[Saved entries]
***
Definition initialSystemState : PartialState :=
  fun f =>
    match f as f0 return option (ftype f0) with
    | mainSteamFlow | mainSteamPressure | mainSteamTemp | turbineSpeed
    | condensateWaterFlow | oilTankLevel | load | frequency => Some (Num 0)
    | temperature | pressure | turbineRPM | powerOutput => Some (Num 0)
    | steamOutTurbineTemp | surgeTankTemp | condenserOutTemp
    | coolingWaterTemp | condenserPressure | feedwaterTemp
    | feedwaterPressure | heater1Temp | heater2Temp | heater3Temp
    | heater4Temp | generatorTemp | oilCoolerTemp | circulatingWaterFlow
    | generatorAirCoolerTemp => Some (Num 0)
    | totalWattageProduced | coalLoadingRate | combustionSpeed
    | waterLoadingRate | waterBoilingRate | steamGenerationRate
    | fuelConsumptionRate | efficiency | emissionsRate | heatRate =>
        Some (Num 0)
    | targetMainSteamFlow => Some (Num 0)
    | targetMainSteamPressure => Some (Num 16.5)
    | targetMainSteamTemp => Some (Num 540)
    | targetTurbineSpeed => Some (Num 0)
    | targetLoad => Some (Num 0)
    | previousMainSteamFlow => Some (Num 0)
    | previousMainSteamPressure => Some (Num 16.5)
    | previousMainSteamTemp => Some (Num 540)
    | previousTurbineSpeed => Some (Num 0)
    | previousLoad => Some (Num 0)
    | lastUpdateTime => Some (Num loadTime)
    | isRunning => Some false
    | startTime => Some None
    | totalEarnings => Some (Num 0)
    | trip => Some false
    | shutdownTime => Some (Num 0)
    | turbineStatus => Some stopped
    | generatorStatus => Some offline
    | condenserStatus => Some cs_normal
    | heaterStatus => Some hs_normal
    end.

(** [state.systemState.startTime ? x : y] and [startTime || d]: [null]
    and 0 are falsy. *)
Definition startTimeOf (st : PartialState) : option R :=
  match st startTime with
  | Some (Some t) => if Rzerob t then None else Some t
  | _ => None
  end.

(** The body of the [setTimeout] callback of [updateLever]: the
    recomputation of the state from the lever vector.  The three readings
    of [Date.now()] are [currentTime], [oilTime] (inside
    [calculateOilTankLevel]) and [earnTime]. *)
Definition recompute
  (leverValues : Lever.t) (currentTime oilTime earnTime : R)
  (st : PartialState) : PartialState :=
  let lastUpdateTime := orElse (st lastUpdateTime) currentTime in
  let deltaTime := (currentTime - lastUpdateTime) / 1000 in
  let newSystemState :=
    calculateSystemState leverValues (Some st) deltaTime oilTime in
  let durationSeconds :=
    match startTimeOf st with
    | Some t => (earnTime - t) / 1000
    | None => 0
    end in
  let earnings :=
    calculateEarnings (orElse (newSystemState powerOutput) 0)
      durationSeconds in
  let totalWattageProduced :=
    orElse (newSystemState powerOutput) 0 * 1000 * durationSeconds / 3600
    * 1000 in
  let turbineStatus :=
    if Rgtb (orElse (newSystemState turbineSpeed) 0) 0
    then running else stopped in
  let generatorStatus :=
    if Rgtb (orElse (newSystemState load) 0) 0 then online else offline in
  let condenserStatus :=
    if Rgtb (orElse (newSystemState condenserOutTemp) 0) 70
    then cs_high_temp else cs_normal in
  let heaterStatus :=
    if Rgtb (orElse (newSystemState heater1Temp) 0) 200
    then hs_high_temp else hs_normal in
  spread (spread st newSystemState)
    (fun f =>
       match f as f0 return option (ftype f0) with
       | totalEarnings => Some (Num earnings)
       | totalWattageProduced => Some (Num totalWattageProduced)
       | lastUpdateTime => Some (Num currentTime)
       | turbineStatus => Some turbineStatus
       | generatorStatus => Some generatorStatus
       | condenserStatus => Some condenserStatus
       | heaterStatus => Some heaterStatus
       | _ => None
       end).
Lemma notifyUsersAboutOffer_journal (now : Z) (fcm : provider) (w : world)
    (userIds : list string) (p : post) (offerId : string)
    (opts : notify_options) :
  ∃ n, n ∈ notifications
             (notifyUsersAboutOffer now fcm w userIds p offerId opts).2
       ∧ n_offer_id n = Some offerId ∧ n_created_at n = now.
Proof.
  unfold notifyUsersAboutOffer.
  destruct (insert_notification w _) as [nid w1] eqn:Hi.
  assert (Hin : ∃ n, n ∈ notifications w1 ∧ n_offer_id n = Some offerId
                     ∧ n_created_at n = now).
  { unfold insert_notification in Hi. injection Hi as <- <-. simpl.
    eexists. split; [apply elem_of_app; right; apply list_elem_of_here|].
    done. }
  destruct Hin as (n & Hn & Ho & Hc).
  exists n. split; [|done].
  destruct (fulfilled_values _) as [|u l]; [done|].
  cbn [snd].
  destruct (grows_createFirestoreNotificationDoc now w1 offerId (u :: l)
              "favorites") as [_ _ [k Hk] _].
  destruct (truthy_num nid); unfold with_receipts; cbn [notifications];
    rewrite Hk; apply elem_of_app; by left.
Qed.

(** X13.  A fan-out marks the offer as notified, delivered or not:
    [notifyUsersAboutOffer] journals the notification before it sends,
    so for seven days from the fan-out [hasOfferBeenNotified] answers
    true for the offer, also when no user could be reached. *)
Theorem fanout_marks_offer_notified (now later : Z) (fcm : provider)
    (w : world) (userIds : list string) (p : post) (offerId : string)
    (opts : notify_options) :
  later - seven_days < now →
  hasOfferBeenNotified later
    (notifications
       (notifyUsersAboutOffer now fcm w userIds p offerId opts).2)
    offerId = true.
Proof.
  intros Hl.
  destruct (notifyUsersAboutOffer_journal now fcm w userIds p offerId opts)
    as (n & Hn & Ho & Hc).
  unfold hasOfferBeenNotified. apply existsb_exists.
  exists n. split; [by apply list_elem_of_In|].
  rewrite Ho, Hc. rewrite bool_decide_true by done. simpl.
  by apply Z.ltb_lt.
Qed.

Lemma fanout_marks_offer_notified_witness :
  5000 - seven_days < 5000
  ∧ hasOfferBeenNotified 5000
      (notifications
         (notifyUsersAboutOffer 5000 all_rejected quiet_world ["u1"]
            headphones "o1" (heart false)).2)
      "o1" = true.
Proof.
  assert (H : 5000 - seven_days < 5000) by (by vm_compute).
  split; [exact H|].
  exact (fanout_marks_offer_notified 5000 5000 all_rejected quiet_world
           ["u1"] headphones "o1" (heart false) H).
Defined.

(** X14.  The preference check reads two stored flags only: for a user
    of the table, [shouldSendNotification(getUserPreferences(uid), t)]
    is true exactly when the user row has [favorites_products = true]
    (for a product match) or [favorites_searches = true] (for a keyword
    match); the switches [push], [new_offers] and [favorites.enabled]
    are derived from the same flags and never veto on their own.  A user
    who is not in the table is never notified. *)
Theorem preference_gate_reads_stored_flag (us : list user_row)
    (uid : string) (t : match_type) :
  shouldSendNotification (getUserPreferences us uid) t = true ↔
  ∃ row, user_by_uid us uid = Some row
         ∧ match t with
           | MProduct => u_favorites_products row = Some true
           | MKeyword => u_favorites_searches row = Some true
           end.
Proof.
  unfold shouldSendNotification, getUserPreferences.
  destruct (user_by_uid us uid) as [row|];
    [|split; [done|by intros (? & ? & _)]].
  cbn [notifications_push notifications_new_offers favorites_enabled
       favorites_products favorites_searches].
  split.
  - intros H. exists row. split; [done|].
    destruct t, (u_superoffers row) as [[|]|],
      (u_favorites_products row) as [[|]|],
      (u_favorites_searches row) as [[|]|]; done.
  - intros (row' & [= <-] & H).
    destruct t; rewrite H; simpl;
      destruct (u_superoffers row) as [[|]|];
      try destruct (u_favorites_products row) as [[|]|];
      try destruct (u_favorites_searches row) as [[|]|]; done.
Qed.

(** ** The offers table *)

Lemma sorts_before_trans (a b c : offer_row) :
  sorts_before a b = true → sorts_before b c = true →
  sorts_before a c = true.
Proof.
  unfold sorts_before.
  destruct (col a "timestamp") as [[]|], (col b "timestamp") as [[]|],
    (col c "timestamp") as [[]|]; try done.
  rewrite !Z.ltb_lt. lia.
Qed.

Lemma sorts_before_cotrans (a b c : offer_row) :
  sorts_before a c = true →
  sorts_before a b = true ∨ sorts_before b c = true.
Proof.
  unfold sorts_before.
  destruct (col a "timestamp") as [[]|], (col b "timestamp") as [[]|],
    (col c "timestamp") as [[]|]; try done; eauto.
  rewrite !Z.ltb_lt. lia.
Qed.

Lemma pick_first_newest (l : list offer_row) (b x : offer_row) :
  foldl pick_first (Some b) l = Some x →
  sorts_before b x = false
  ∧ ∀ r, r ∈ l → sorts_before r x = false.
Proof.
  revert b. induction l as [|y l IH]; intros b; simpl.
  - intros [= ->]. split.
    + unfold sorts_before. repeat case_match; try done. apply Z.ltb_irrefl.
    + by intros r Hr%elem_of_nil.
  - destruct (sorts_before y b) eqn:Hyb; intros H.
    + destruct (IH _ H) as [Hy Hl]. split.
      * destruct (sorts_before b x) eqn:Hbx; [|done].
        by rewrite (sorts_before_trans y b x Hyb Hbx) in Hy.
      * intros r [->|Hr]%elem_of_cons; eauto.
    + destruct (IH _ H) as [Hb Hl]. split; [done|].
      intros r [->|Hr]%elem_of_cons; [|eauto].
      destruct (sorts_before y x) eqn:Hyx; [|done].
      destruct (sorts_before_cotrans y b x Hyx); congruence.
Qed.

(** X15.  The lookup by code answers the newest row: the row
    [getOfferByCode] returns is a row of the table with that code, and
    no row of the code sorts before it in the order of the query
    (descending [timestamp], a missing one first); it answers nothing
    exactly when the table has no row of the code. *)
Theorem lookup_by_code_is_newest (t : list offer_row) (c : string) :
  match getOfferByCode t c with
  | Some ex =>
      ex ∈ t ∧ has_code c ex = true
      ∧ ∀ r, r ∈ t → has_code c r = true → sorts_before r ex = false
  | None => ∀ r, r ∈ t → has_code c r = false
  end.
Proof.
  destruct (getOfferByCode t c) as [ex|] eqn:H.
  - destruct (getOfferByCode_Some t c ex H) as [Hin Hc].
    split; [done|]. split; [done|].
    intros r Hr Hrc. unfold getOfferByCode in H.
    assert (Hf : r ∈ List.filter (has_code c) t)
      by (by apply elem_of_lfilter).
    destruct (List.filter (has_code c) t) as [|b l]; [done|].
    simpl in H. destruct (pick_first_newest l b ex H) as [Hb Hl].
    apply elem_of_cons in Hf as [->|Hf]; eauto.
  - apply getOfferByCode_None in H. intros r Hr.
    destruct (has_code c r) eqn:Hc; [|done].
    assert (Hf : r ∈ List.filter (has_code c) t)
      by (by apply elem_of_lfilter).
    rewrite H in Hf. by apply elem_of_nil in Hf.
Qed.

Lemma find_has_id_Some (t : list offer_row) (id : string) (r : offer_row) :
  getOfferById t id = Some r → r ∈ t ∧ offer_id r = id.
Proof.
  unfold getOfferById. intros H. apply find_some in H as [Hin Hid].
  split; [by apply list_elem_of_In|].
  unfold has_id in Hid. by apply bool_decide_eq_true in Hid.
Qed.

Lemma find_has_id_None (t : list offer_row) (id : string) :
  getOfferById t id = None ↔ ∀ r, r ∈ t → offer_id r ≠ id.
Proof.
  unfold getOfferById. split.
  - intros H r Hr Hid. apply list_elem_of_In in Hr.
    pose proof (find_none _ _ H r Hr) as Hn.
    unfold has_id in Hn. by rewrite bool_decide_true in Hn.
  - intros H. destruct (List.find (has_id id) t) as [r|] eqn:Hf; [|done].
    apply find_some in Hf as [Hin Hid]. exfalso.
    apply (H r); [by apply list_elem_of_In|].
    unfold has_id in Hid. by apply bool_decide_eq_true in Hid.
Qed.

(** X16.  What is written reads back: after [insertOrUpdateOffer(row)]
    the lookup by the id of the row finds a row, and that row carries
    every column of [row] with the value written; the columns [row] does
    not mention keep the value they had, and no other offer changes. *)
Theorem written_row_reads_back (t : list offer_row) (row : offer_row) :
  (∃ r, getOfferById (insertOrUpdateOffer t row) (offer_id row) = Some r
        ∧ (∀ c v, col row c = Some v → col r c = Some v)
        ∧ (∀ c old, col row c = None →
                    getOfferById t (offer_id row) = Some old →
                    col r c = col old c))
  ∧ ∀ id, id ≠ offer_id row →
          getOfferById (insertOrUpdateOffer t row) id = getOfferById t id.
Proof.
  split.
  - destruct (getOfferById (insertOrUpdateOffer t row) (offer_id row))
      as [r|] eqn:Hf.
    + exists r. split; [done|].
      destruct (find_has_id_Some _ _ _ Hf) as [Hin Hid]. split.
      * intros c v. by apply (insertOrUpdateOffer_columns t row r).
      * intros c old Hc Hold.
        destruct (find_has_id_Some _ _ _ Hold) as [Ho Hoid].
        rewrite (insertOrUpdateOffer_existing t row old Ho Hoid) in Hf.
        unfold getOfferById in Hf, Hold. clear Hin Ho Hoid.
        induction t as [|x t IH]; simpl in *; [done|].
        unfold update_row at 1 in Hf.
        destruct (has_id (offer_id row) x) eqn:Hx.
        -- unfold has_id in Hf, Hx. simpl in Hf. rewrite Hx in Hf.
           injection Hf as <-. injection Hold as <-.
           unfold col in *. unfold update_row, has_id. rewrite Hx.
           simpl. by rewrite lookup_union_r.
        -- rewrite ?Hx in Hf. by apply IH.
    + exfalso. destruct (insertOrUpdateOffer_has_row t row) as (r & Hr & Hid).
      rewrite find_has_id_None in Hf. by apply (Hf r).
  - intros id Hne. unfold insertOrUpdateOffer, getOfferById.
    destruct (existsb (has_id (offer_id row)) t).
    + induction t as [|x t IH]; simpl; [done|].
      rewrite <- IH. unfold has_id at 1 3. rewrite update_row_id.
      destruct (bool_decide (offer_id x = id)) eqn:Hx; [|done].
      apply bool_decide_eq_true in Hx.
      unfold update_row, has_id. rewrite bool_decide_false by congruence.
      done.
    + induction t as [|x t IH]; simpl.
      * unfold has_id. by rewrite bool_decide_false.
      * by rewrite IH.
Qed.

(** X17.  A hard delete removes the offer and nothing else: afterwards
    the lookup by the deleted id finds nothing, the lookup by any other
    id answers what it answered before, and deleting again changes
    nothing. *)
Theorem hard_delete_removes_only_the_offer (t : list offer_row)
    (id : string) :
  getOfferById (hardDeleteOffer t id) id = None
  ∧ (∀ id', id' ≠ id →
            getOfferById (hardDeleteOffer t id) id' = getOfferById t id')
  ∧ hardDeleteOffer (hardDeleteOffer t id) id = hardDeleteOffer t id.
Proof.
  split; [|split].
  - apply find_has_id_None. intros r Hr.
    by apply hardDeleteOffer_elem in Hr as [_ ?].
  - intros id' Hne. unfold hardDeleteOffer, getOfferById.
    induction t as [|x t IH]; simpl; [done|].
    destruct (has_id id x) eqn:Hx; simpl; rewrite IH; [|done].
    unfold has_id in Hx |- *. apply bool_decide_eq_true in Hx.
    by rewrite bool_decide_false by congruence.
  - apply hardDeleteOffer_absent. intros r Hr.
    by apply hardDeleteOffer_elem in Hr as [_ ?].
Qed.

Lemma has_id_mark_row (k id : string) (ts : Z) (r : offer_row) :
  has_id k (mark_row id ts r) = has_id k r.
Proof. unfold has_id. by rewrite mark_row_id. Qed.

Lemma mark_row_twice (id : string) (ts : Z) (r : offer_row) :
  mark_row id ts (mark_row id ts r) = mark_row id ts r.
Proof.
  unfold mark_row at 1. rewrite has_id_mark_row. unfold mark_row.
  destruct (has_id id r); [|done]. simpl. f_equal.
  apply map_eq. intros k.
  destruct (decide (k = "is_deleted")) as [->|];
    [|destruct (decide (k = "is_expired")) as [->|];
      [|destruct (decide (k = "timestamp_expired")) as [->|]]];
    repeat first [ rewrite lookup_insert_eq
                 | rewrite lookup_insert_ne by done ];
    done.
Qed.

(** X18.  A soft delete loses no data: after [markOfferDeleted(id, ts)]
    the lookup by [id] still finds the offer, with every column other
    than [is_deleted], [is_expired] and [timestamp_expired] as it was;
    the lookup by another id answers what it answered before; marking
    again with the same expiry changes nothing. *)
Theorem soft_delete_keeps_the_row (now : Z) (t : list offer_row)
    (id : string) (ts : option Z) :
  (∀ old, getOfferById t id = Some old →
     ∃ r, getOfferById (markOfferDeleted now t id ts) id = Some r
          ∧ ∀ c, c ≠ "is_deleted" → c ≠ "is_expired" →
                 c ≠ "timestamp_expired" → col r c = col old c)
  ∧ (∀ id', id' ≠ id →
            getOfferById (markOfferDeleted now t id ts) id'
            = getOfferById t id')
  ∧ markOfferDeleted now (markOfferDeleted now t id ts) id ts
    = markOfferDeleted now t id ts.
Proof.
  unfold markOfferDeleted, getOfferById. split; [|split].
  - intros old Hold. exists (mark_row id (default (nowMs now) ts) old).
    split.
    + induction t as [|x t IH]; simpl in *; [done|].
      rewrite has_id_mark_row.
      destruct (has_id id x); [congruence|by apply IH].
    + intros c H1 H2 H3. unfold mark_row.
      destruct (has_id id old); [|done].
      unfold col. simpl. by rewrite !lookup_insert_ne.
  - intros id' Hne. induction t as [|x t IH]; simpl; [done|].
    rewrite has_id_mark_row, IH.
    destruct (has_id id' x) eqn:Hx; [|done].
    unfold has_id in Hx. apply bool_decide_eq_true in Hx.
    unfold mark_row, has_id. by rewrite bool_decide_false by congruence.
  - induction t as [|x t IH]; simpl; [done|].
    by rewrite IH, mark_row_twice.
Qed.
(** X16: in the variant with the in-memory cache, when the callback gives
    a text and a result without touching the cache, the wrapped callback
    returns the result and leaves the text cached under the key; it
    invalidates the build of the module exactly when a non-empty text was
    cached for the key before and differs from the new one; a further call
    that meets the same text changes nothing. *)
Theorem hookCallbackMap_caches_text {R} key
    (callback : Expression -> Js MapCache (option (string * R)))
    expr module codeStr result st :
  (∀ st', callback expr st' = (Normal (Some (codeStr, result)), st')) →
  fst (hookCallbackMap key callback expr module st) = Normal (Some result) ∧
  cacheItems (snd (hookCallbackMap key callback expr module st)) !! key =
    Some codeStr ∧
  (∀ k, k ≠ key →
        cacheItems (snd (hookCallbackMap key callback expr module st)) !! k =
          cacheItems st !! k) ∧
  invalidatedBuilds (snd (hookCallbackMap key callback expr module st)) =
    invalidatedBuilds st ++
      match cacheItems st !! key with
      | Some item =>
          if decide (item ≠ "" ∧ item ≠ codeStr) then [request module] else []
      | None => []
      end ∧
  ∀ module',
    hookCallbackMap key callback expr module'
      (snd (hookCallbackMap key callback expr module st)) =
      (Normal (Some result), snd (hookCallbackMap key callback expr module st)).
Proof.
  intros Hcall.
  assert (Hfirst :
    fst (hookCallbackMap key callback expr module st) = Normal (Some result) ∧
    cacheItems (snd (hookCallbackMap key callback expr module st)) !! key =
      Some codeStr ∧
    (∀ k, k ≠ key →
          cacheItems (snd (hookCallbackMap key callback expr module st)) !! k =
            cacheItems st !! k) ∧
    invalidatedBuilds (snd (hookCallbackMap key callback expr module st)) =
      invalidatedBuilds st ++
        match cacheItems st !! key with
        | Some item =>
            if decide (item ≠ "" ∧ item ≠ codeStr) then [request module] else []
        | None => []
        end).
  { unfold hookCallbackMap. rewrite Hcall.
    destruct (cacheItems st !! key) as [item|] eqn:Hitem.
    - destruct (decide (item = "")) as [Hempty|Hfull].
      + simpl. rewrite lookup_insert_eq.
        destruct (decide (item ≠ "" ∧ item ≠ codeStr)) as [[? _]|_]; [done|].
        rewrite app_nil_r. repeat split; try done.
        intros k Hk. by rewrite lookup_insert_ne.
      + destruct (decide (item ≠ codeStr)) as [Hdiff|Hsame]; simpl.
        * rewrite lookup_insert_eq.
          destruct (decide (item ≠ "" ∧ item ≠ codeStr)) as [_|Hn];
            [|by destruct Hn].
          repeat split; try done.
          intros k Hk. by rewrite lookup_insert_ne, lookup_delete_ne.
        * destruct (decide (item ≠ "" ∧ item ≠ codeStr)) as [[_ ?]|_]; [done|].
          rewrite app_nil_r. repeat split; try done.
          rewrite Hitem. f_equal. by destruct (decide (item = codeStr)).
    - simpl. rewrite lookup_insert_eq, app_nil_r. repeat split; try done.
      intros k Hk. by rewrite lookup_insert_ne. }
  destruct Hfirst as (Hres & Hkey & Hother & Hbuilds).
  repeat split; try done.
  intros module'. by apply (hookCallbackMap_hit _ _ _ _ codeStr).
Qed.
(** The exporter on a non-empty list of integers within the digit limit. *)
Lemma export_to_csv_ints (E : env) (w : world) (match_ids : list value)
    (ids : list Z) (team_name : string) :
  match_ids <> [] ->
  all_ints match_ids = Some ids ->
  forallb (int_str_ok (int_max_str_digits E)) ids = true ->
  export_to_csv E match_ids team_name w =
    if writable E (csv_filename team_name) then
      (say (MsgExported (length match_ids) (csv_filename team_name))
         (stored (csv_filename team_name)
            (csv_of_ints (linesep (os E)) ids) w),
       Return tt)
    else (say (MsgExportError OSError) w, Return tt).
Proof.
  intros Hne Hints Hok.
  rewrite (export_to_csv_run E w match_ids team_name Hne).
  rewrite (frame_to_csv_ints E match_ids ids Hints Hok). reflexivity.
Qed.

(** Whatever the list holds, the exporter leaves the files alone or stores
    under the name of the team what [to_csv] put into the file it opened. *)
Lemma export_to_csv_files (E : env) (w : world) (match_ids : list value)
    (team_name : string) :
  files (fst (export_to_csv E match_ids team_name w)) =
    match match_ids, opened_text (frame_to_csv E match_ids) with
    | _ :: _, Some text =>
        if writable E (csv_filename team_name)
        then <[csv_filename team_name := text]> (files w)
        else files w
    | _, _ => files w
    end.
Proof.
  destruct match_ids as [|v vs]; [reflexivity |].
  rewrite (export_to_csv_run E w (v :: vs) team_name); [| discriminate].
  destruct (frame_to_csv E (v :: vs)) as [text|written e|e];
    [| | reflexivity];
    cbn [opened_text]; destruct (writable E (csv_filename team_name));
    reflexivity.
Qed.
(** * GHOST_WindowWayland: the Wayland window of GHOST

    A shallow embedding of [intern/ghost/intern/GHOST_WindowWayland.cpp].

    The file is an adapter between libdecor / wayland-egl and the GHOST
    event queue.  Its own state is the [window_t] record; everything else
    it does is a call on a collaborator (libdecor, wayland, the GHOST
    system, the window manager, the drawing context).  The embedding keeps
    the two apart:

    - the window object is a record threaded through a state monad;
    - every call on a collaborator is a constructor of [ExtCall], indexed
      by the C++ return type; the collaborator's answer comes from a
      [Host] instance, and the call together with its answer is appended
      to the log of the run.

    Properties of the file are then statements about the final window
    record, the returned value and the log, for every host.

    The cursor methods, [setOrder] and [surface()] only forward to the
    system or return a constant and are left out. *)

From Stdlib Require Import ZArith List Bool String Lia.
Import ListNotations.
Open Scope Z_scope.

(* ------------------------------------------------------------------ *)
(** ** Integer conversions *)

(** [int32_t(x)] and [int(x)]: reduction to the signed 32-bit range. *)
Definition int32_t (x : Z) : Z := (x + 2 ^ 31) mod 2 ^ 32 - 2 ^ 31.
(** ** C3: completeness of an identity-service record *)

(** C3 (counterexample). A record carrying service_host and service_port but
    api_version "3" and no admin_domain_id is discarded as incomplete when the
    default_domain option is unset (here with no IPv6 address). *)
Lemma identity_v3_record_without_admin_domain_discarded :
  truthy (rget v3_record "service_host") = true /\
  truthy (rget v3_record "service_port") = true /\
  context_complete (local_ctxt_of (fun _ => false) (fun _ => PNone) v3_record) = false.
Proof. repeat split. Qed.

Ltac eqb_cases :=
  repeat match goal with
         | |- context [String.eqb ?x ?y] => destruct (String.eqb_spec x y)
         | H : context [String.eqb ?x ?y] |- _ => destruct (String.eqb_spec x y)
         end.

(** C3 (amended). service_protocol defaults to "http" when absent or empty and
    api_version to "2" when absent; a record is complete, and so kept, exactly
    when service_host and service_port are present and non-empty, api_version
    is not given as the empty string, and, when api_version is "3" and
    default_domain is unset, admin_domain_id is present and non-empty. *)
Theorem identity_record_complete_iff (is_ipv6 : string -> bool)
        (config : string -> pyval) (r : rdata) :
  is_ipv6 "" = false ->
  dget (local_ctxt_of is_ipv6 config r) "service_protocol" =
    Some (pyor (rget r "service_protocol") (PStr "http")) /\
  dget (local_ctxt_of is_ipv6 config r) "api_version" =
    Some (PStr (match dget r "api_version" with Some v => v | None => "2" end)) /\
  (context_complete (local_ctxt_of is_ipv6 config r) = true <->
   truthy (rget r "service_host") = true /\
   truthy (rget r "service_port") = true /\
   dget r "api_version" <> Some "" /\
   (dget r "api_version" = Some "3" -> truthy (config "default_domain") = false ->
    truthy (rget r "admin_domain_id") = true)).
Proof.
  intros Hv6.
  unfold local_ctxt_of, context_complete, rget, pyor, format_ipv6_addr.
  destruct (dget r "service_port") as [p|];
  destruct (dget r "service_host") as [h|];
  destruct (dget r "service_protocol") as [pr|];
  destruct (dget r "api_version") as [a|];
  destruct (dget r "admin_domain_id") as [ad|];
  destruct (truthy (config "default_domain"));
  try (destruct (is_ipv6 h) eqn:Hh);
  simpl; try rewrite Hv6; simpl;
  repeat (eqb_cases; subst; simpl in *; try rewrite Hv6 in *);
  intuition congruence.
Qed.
***
▶ **Task brief**:
Wherever the string "powerOutput" appears in a line above, copy that line.

▶ **Solution to this task**:
    | temperature | pressure | turbineRPM | powerOutput => Some (Num 0)
    calculateEarnings (orElse (newSystemState powerOutput) 0)
    orElse (newSystemState powerOutput) 0 * 1000 * durationSeconds / 3600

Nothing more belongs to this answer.